Stored data entries
(** * Plugin context of the IBM Cloud CLI SDK: a shallow embedding

    The development follows [plugin/plugin_context.go] and the metadata
    types of [plugin/plugin.go].  Go strings are byte strings and are
    modelled by [string] (a list of 8-bit [ascii]); Go's [int] is the
    64-bit two's complement integer, modelled by [Z] with the wrap-around
    written out.  The persisted configuration is shared mutable state and
    the authentication service is outside the program: the operations of
    the context are functions in a state monad over a world that holds the
    configuration, the environment, the answers of the service and the
    calls made to it.  The functions of Go's library that the code calls
    ([strings.Split], [strings.Join], [strings.TrimSpace], [strconv.Atoi],
    the verb [%d]) are modelled after the library's source. *)

From Stdlib Require Import ZArith Ascii String List Bool Lia.
From stdpp Require Import base option list strings gmap.

Local Open Scope Z_scope.

(** ** Machine integers *)

Module GoInt.

Definition maxUint64 : Z := 2 ^ 64 - 1.
Definition maxInt64 : Z := 2 ^ 63 - 1.
Definition minInt64 : Z := - 2 ^ 63.

(** Conversion to [uint64], [int64] and [byte]: the value modulo the width. *)
Definition uint64 (z : Z) : Z := z mod 2 ^ 64.
Definition int64 (z : Z) : Z := (z + 2 ^ 63) mod 2 ^ 64 - 2 ^ 63.
Definition byte (z : Z) : Z := z mod 256.

(** The numeric value of a byte of a string. *)
Definition byteZ (c : ascii) : Z := Z.of_N (N_of_ascii c).

End GoInt.
Import GoInt.

(** ** The functions of Go's [strings] package that the plugin code calls *)

Module Strings.

(** [len(s)] *)
Definition len (s : string) : nat := String.length s.

(** [s[i:]] *)
Fixpoint sliceFrom (i : nat) (s : string) : string :=
  match i, s with
  | O, _ => s
  | S i', String _ s' => sliceFrom i' s'
  | S _, EmptyString => EmptyString
  end.

(** [s[:i]] *)
Fixpoint sliceTo (i : nat) (s : string) : string :=
  match i, s with
  | O, _ => EmptyString
  | S i', String c s' => String c (sliceTo i' s')
  | S _, EmptyString => EmptyString
  end.

(** [strings.IndexByte(s, c)]: the index of the first [c] in [s];
    [None] stands for Go's [-1]. *)
Fixpoint IndexByte (s : string) (c : ascii) : option nat :=
  match s with
  | EmptyString => None
  | String a s' => if Ascii.eqb a c then Some O else S <$> IndexByte s' c
  end.

(** [strings.LastIndex(s, sep)] for a separator of one byte. *)
Fixpoint LastIndexByte (s : string) (c : ascii) : option nat :=
  match s with
  | EmptyString => None
  | String a s' =>
      match LastIndexByte s' c with
      | Some i => Some (S i)
      | None => if Ascii.eqb a c then Some O else None
      end
  end.

(** [strings.Count(s, sep)] for a separator of one byte. *)
Fixpoint Count (s : string) (c : ascii) : nat :=
  match s with
  | EmptyString => O
  | String a s' => if Ascii.eqb a c then S (Count s' c) else Count s' c
  end.

(** The loop of [genericSplit]: at most [n] cuts, each at the next
    occurrence of the separator; what is left is the last element. *)
Fixpoint genericSplit_loop (n : nat) (s : string) (c : ascii) : list string :=
  match n with
  | O => [s]
  | S n' =>
      match IndexByte s c with
      | None => [s]
      | Some m => sliceTo m s :: genericSplit_loop n' (sliceFrom (m + 1) s) c
      end
  end.

(** [strings.Split(s, sep)] for a separator of one byte (the plugin code
    only splits on ["."]): [n = Count(s, sep) + 1] elements. *)
Definition Split (s : string) (c : ascii) : list string :=
  genericSplit_loop (Count s c) s c.

(** [strings.Join(elems, sep)] *)
Definition Join (elems : list string) (sep : string) : string :=
  match elems with
  | [] => EmptyString
  | e :: rest => fold_left (fun b s => b +:+ sep +:+ s) rest e
  end.

(** The bytes of a string, given by their values. *)
Definition bytes (l : list Z) : string :=
  string_of_list_ascii ((fun z => ascii_of_N (Z.to_N z)) <$> l).

Definition reverse (s : string) : string :=
  string_of_list_ascii (rev (list_ascii_of_string s)).

(** The UTF-8 encodings of the code points for which [unicode.IsSpace]
    holds: tab, line feed, vertical tab, form feed, carriage return and
    space; U+0085 and U+00A0; U+1680, U+2000 to U+200A, U+2028, U+2029,
    U+202F, U+205F and U+3000.  The decoder of [unicode/utf8] accepts the
    shortest encoding of a code point only, so a string starts (ends) with
    a white space rune exactly when it starts (ends) with one of these. *)
Definition spaceEncodings : list string :=
  [bytes [9]; bytes [10]; bytes [11]; bytes [12]; bytes [13]; bytes [32];
   bytes [194; 133]; bytes [194; 160]; bytes [225; 154; 128]]
  ++ ((fun k => bytes [226; 128; 128 + Z.of_nat k]) <$> seq 0 11)
  ++ [bytes [226; 128; 168]; bytes [226; 128; 169]; bytes [226; 128; 175];
      bytes [226; 129; 159]; bytes [227; 128; 128]].

(** The width of the white space rune [s] starts with, if it does. *)
Definition leadingSpace (s : string) : option nat :=
  String.length <$> List.find (fun e => String.prefix e s) spaceEncodings.

(** The width of the white space rune [s] ends with, if it does. *)
Definition trailingSpace (s : string) : option nat :=
  String.length
    <$> List.find (fun e => String.prefix (reverse e) (reverse s)) spaceEncodings.

(** [strings.TrimLeftFunc(s, unicode.IsSpace)]: the loop over the
    leading runes; [fuel] bounds the number of runes. *)
Fixpoint TrimLeft_loop (fuel : nat) (s : string) : string :=
  match fuel with
  | O => s
  | S fuel' =>
      match leadingSpace s with
      | Some w => TrimLeft_loop fuel' (sliceFrom w s)
      | None => s
      end
  end.

(** [strings.TrimRightFunc(s, unicode.IsSpace)] *)
Fixpoint TrimRight_loop (fuel : nat) (s : string) : string :=
  match fuel with
  | O => s
  | S fuel' =>
      match trailingSpace s with
      | Some w => TrimRight_loop fuel' (sliceTo (len s - w) s)
      | None => s
      end
  end.

(** [strings.TrimSpace(s)]: [s] without leading and trailing white space. *)
Definition TrimSpace (s : string) : string :=
  let s := TrimLeft_loop (len s) s in
  TrimRight_loop (len s) s.

End Strings.

(** ** [strconv.Atoi] *)

Module Strconv.

Inductive NumError : Type := ErrSyntax | ErrRange.

Definition base : Z := 10.

(** The loop of [ParseUint(s, 10, 64)] over the bytes of [s], with the
    accumulator [n] a [uint64]. *)
Fixpoint ParseUint_loop (n : Z) (s : string) : Z * option NumError :=
  match s with
  | EmptyString => (n, None)
  | String c s' =>
      let b := byteZ c in
      let digit :=
        if (48 <=? b) && (b <=? 57) then Some (byte (b - 48))
        else if (97 <=? b) && (b <=? 122) then Some (byte (b - 97 + 10))
        else if (65 <=? b) && (b <=? 90) then Some (byte (b - 65 + 10))
        else None in
      match digit with
      | None => (0, Some ErrSyntax)
      | Some d =>
          if byte base <=? d then (0, Some ErrSyntax)
          else if maxUint64 / 10 + 1 <=? n then (maxUint64, Some ErrRange)
          else
            let n := uint64 (n * base) in
            let n1 := uint64 (n + d) in
            if (n1 <? n) || (maxUint64 <? n1) then (maxUint64, Some ErrRange)
            else ParseUint_loop n1 s'
      end
  end.

Definition ParseUint (s : string) : Z * option NumError :=
  match s with
  | EmptyString => (0, Some ErrSyntax)
  | _ => ParseUint_loop 0 s
  end.

(** [ParseInt(s, 10, 0)] with [IntSize = 64]. *)
Definition ParseInt (s : string) : Z * option NumError :=
  match s with
  | EmptyString => (0, Some ErrSyntax)
  | String c0 rest =>
      let neg := Ascii.eqb c0 "-" in
      let s1 := if Ascii.eqb c0 "+" || neg then rest else s in
      let '(un, err) := ParseUint s1 in
      match err with
      | Some ErrSyntax => (0, err)
      | _ =>
          let cutoff := 2 ^ 63 in
          if negb neg && (cutoff <=? un) then (cutoff - 1, Some ErrRange)
          else if neg && (cutoff <? un) then (- cutoff, Some ErrRange)
          else
            let n := int64 un in
            (if neg then int64 (- n) else n, None)
      end
  end.
(** For an interface with [SaveConfig = true]: the save handler persists
    the interface by its identifier, logs an error exactly when that
    fails, never deletes a file and writes one at most; the delete handler
    deletes the file named after the event's interface, asks neither the
    database nor the renderer, and logs an error exactly when the
    deletion fails. *)
Theorem saved_interface_handlers (m : Manager) (iface : Interface) :
  SaveConfig iface = true ->
  let saved := fst (handleInterfaceSavedEvent m iface) in
  let deleted := fst (handleInterfaceDeleteEvent m iface) in
  (exists logged,
     saved = CallLogDebug "handling interface save event" (Identifier iface)
             :: fst (PersistInterfaceConfig m (Identifier iface)) ++ logged
     /\ List.filter isFileSystemCall logged = []
     /\ (logged = [] <-> snd (PersistInterfaceConfig m (Identifier iface)) = None))
  /\ (forall path, ~ In (CallDeleteFile path) saved)
  /\ (length (List.filter isFileSystemCall saved) <= 1)%nat
  /\ List.filter isFileSystemCall deleted = [CallDeleteFile (GetConfigFileName iface)]
  /\ (forall c, In c deleted ->
        match c with
        | CallDeleteFile _ | CallLogDebug _ _ | CallLogError _ _ => True
        | _ => False
        end)
  /\ (In (CallLogError "failed to remove persisted interface config" (Identifier iface))
         deleted
      <-> DeleteFile (fsRepo m) (GetConfigFileName iface) <> None).
Proof.
  intros E. cbv zeta.
  rewrite (handleInterfaceSavedEvent_calls m iface E),
    (handleInterfaceDeleteEvent_calls m iface E).
  destruct (PersistInterfaceConfig_discipline m (Identifier iface)) as [Hnodel Hone].
  set (logged := match snd (PersistInterfaceConfig m (Identifier iface)) with
                 | Some _ => [CallLogError "failed to automatically persist interface config"
                                (Identifier iface)]
                 | None => []
                 end).
  assert (Hquiet : List.filter isFileSystemCall logged = [])
    by (subst logged; now destruct (snd _)).
  split.
  { exists logged. split; [reflexivity |]. split; [exact Hquiet |].
    subst logged. destruct (snd _); split; (reflexivity || discriminate). }
  split.
  { intros path [[=] | H]. apply in_app_or in H as [H | H]; [exact (Hnodel path H) |].
    subst logged. destruct (snd _); cbn in H; intuition discriminate. }
  split.
  { cbn [List.filter isFileSystemCall]. rewrite filter_app_calls, Hquiet, app_nil_r.
    exact Hone. }
  destruct (DeleteFile (fsRepo m) (GetConfigFileName iface)) as [cause |].
  - split; [reflexivity |]. split.
    + intros c [<- | [<- | [<- | []]]]; exact I.
    + split; [discriminate |]. intros _. cbn. auto.
  - split; [reflexivity |]. split.
    + intros c [<- | [<- | []]]; exact I.
    + split; [| congruence]. intros [[=] | [[=] | []]].
Qed.
(** [unlockNonPersistentVault] refuses a vault whose password type is not
    [UserInputted], and one whose storage mode is [Synced], before it
    derives or intakes anything: the service state is as it was. *)
Theorem unlockNonPersistentVault_guards
    (s : VaultService W) (vault : VaultListingInterface) (password : string) :
  (keyPasswordType vault <> UserInputted ->
     unlockNonPersistentVault vault password s =
       (Throw (Error "Vault uses randomized password and cannot be unlocked with user inputted password"),
        s)) /\
  (keyPasswordType vault = UserInputted ->
   keyStorageMode vault = Synced ->
     unlockNonPersistentVault vault password s =
       (Throw (Error "Vault uses synced root key and cannot be unlocked with user inputted password"),
        s)).
Proof.
  unfold unlockNonPersistentVault. split.
  - intros Htype. now destruct (decide (keyPasswordType vault <> UserInputted)).
  - intros Htype Hmode.
    destruct (decide (keyPasswordType vault <> UserInputted)); [contradiction|].
    now destruct (decide (keyStorageMode vault = Synced)).
Qed.


(** *** Items and vaults *)

(** C8: [removeItemFromVault] first looks the item's vault up and throws
    ['Item does not belong to any vault'] (the spec's [NotInVaultError])
    when there is none; it throws ['Attempting to remove item from locked
    vault'] (the spec's [LockedVaultError]) when that vault is locked.  In
    both cases the service state is as it was.  Otherwise it runs the
    Remove use case and returns the item that [findSureItem] finds under
    the item's [uuid] once the use case has run. *)
Theorem removeItemFromVault_outcome (s : VaultService W) (item : DecryptedItemInterface) :
  (getItemVault (world s) item = None ->
     removeItemFromVault item s =
       (Throw (Error "Item does not belong to any vault"), s)) /\
  (forall vault, getItemVault (world s) item = Some vault ->
     (isVaultLocked s vault = true ->
        removeItemFromVault item s =
          (Throw (Error "Attempting to remove item from locked vault"), s)) /\
     (isVaultLocked s vault = false ->
        forall w1 refreshed,
          RemoveItemFromVault_execute item (world s) = (Resolved tt, w1) ->
          findSureItem (item_uuid item) w1 = Resolved refreshed ->
          removeItemFromVault item s =
            (Return refreshed,
             {| lockMap := lockMap s; world := w1; notified := notified s;
                journal := journal s ++ [call_RemoveItemFromVault item] |}))).
Proof.
  unfold removeItemFromVault, bind, ask, gets, throw. split.
  - intros ->. reflexivity.
  - intros vault ->. split.
    + intros ->. reflexivity.
    + intros -> w1 refreshed Hremove Hfind.
      unfold await, lookupSure. rewrite Hremove. simpl. now rewrite Hfind.
Qed.

(** C7: on a shared vault listing, [deleteVault] throws (the spec's
    [WrongVaultKindError]) with the service state as it was: no use case,
    no key store call and no synchronization took place.  Otherwise the
    Delete use case runs; when it resolves with a displayable error,
    [deleteVault] returns [false] and does not synchronize; when it
    resolves without one, [deleteVault] synchronizes and then returns
    [true]. *)
Theorem deleteVault_outcome (s : VaultService W) (vault : VaultListingInterface) :
  (isSharedVaultListing vault = true ->
     deleteVault vault s =
       (Throw (Error "Shared vault must be deleted through SharedVaultService"), s)) /\
  (isSharedVaultListing vault = false ->
     forall w1,
       (forall error,
          DeleteVaultUseCase_execute vault (world s) = (Resolved (Some error), w1) ->
          deleteVault vault s =
            (Return false,
             {| lockMap := lockMap s; world := w1; notified := notified s;
                journal := journal s ++ [call_DeleteVaultUseCase vault] |})) /\
       (DeleteVaultUseCase_execute vault (world s) = (Resolved None, w1) ->
        forall w2, sync w1 = (Resolved tt, w2) ->
          deleteVault vault s =
            (Return true,
             {| lockMap := lockMap s; world := w2; notified := notified s;
                journal := journal s ++ [call_DeleteVaultUseCase vault; call_sync] |}))).
Proof.
  unfold deleteVault. split.
  - intros ->. reflexivity.
  - intros -> w1. unfold bind, await. split.
    + intros error ->. reflexivity.
    + intros -> w2 Hsync. simpl. rewrite Hsync. simpl. now rewrite <- app_assoc.
Qed.

(** C4, as the code has it: on an unlocked target vault, [addItemToVault]
    runs [removeItemFromVault] on the item before the Add use case if and
    only if [getItemVault] finds a vault for the item, be it another vault
    or the target vault itself.  When the item has no vault, the Add use
    case is the first and only call.  When it has one, the removal
    workflow comes first: its own guard throws if that vault is locked,
    and otherwise the Remove use case is the first call made. *)
Theorem addItemToVault_removal
    (s : VaultService W) (vault : VaultListingInterface) (item : DecryptedItemInterface) :
  isVaultLocked s vault = false ->
  (getItemVault (world s) item = None ->
     addItemToVault vault item s =
       (await (call_AddItemsToVaultUseCase vault [item])
              (AddItemsToVaultUseCase_execute vault [item]) ;;;
        lookupSure (findSureItem (item_uuid item))) s /\
     journal (snd (addItemToVault vault item s)) =
       journal s ++ [call_AddItemsToVaultUseCase vault [item]]) /\
  (forall current, getItemVault (world s) item = Some current ->
     addItemToVault vault item s =
       (removeItemFromVault item ;;;
        await (call_AddItemsToVaultUseCase vault [item])
              (AddItemsToVaultUseCase_execute vault [item]) ;;;
        lookupSure (findSureItem (item_uuid item))) s /\
     (isVaultLocked s current = true ->
        addItemToVault vault item s =
          (Throw (Error "Attempting to remove item from locked vault"), s)) /\
     (isVaultLocked s current = false ->
        exists rest,
          journal (snd (addItemToVault vault item s)) =
            journal s ++ call_RemoveItemFromVault item :: rest)).
Proof.
  intros Hunlocked. unfold addItemToVault. run. rewrite Hunlocked. split.
  - intros ->. split; [reflexivity|].
    destruct (AddItemsToVaultUseCase_execute vault [item] (world s)) as [[[]|reason] w1];
      cbn [world journal snd]; [|reflexivity].
    now destruct (findSureItem (item_uuid item) w1).
  - intros current Hcurrent. rewrite Hcurrent. split; [|split].
    + now destruct (removeItemFromVault item s) as [[refreshed|e] s1].
    + intros Hlocked. unfold removeItemFromVault. run.
      now rewrite Hcurrent, Hlocked.
    + intros Hopen. unfold removeItemFromVault. run. rewrite Hcurrent, Hopen.
      destruct (RemoveItemFromVault_execute item (world s)) as [[[]|reason] w1];
        cbn [world journal snd]; [|now exists []].
      destruct (findSureItem (item_uuid item) w1) as [refreshed|reason];
        cbn [world journal snd]; [|now exists []].
      destruct (AddItemsToVaultUseCase_execute vault [item] w1) as [[[]|reason] w2];
        cbn [world journal snd];
        [destruct (findSureItem (item_uuid item) w2); cbn [world journal snd]|];
        rewrite <- app_assoc; eauto.
Qed.

(** C10: [rotateVaultRootKey] throws ['Cannot rotate root key of locked
    vault'] if and only if the root key or the items key of the vault is
    absent from the key store when it is called; the lock map plays no part.
    [addItemToVault] and [changeVaultOptions] throw their locked-vault
    error if and only if the lock map holds [true] for the vault's
    [uuid]; the key store plays no part. *)
Theorem rotateVaultRootKey_guard (s : VaultService W) (vault : VaultListingInterface) :
  (fst (rotateVaultRootKey vault s) = Throw (Error "Cannot rotate root key of locked vault") <->
     getPrimaryKeySystemRootKey (systemIdentifier vault) (world s) = None \/
     getPrimaryKeySystemItemsKey (systemIdentifier vault) (world s) = None) /\
  (forall item,
     fst (addItemToVault vault item s) = Throw (Error "Attempting to add item to locked vault") <->
     lockMap s !! uuid vault = Some true) /\
  (forall dto,
     fst (changeVaultOptions dto s) =
       Throw (Error "Attempting to change vault options on a locked vault") <->
     lockMap s !! uuid (dto_vault dto) = Some true).
Proof.
  split; [|split].
  - rewrite <- computeVaultLockState_locked. unfold rotateVaultRootKey. run.
    destruct (decide (computeVaultLockState (world s) vault = locked)) as [Hl|Hl];
      [now split|].
    split; [|contradiction]. intros Hthrow. exfalso.
    destruct (RotateVaultRootKeyUseCase_execute _ _ _ _) as [[[]|reason] w1];
      cbn [fst world] in Hthrow; [|discriminate].
    destruct (sync w1) as [[[]|reason] w2]; discriminate.
  - intros item. unfold addItemToVault, isVaultLocked. run.
    destruct (bool_decide (lockMap s !! uuid vault = Some true)) eqn:Hflag.
    + apply bool_decide_eq_true in Hflag. now split.
    + apply bool_decide_eq_false in Hflag. split; [|contradiction].
      intros Hthrow. exfalso.
      destruct (getItemVault (world s) item) as [current|].
      * unfold removeItemFromVault in Hthrow. revert Hthrow. run.
        destruct (getItemVault (world s) item) as [current'|]; [|discriminate].
        destruct (isVaultLocked s current'); [discriminate|].
        destruct (RemoveItemFromVault_execute item (world s)) as [[[]|reason] w1];
          cbn [fst world]; [|discriminate].
        destruct (findSureItem (item_uuid item) w1); cbn [fst world]; [|discriminate].
        destruct (AddItemsToVaultUseCase_execute vault [item] w1) as [[[]|reason] w2];
          cbn [fst world]; [|discriminate].
        destruct (findSureItem (item_uuid item) w2); discriminate.
      * revert Hthrow.
        destruct (AddItemsToVaultUseCase_execute vault [item] (world s)) as [[[]|reason] w2];
          cbn [fst world]; [|discriminate].
        destruct (findSureItem (item_uuid item) w2); discriminate.
  - intros dto. unfold changeVaultOptions, isVaultLocked. run.
    destruct (bool_decide (lockMap s !! uuid (dto_vault dto) = Some true)) eqn:Hflag.
    + apply bool_decide_eq_true in Hflag. now split.
    + apply bool_decide_eq_false in Hflag. split; [|contradiction].
      intros Hthrow. exfalso. revert Hthrow.
      destruct (ChangeVaultKeyOptionsUseCase_execute dto (world s)) as [[[]|reason] w1];
        cbn [fst world]; [|discriminate].
      destruct (newPasswordType dto); discriminate.
Qed.
(** [(a - b).days]. *)
Definition sub_days (a b : date) : Z := toordinal a - toordinal b.

(** ** [datetime.strptime(value, "%d.%m.%Y").date()]

    [_strptime] turns the format into the regular expression
<<
    (?P<d>3[0-1]|[1-2]\d|0[1-9]|[1-9]| [1-9])\.
    (?P<m>1[0-2]|0[1-9]|[1-9])\.(?P<Y>\d\d\d\d)
>>
    matches it at the start of the input, rejects input left over after
    the match, converts the three groups with [int] and builds the date.
    Alternatives are tried from left to right and an alternative is
    abandoned when the rest of the pattern fails after it, so every
    matcher takes the rest of the pattern as a continuation. *)
Section Regex.
Variable A : Type.

Definition orelse (x y : option A) : option A :=
  match x with Some _ => x | None => y end.

(** One character of the class [p]. *)
Definition cls (p : N -> bool) (k : N -> pystr -> option A)
           (s : pystr) : option A :=
  match s with
  | c :: r => if p c then k c r else None
  | [] => None
  end.

Definition chr_is (lit : N) (c : N) : bool := (c =? lit)%N.
Definition chr_in (lo hi : N) (c : N) : bool := ((lo <=? c) && (c <=? hi))%N.

(** The code points of ["0"], ["1"], ["2"], ["3"], ["9"], [" "], ["."]. *)
Definition c0 : N := 48.
Definition c1 : N := 49.
Definition c2 : N := 50.
Definition c3 : N := 51.
Definition c9 : N := 57.
Definition c_space : N := 32.
Definition c_dot : N := 46.

Definition two (p q : N -> bool) (k : pystr -> pystr -> option A)
  : pystr -> option A :=
  cls p (fun a => cls q (fun b => k [a; b])).

Definition one (p : N -> bool) (k : pystr -> pystr -> option A)
  : pystr -> option A :=
  cls p (fun a => k [a]).

(** [(?P<d>3[0-1]|[1-2]\d|0[1-9]|[1-9]| [1-9])] *)
Definition group_d (k : pystr -> pystr -> option A) (s : pystr) : option A :=
  orelse (two (chr_is c3) (chr_in c0 c1) k s)
 (orelse (two (chr_in c1 c2) Unicode.isdecimal k s)
 (orelse (two (chr_is c0) (chr_in c1 c9) k s)
 (orelse (one (chr_in c1 c9) k s)
         (two (chr_is c_space) (chr_in c1 c9) k s)))).

(** [(?P<m>1[0-2]|0[1-9]|[1-9])] *)
Definition group_m (k : pystr -> pystr -> option A) (s : pystr) : option A :=
  orelse (two (chr_is c1) (chr_in c0 c2) k s)
 (orelse (two (chr_is c0) (chr_in c1 c9) k s)
         (one (chr_in c1 c9) k s)).

(** [(?P<Y>\d\d\d\d)] *)
Definition group_Y (k : pystr -> pystr -> option A) : pystr -> option A :=
  cls Unicode.isdecimal (fun a =>
  cls Unicode.isdecimal (fun b =>
  cls Unicode.isdecimal (fun c =>
  cls Unicode.isdecimal (fun d => k [a; b; c; d])))).

(** [\.] *)
Definition dot (k : pystr -> option A) : pystr -> option A :=
  cls (chr_is c_dot) (fun _ => k).
End Regex.

Arguments orelse {A} x y.
Arguments cls {A} p k s.
Arguments two {A} p q k.
Arguments one {A} p k.
Arguments group_d {A} k s.
Arguments group_m {A} k s.
Arguments group_Y {A} k.
Arguments dot {A} k.

(** The groups [d], [m], [Y] of the first match and the unmatched rest. *)
Definition match_dmY (s : pystr) : option (pystr * pystr * pystr * pystr) :=
  group_d (fun d =>
    dot (group_m (fun m =>
      dot (group_Y (fun Y rest => Some (d, m, Y, rest)))))) s.

(** [None] stands for the [ValueError] that [strptime] raises; its text
    is never seen, the only caller replaces it. *)
Definition strptime_dmY (s : pystr) : option date :=
  match match_dmY s with
  | Some (d, m, Y, []) =>
    match int Y, int m, int d with
    | Some y, Some mo, Some dd =>
      match date_new y mo dd with
      | Ok dt => Some dt
      | Raise _ => None
      end
    | _, _, _ => None
    end
  | _ => None
  end.

(** ** [d.strftime("%d.%m.%Y")]

    [%d] and [%m] are zero-padded to two digits.  [%Y] is delegated to
    the C library: some pad the year to four digits, glibc prints it as
    it is, so the choice is a parameter. *)
Definition strftime_dmY (pad_year : bool) (d : date) : pystr :=
  zfill 2 (str_of_int (day d)) ++ u "."
  ++ zfill 2 (str_of_int (month d)) ++ u "."
  ++ (if pad_year then zfill 4 (str_of_int (year d))
      else str_of_int (year d)).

Required action: Copy out each line of the records above that includes "groups".

Solution to this problem:
    the match, converts the three groups with [int] and builds the date.
(** The groups [d], [m], [Y] of the first match and the unmatched rest. *)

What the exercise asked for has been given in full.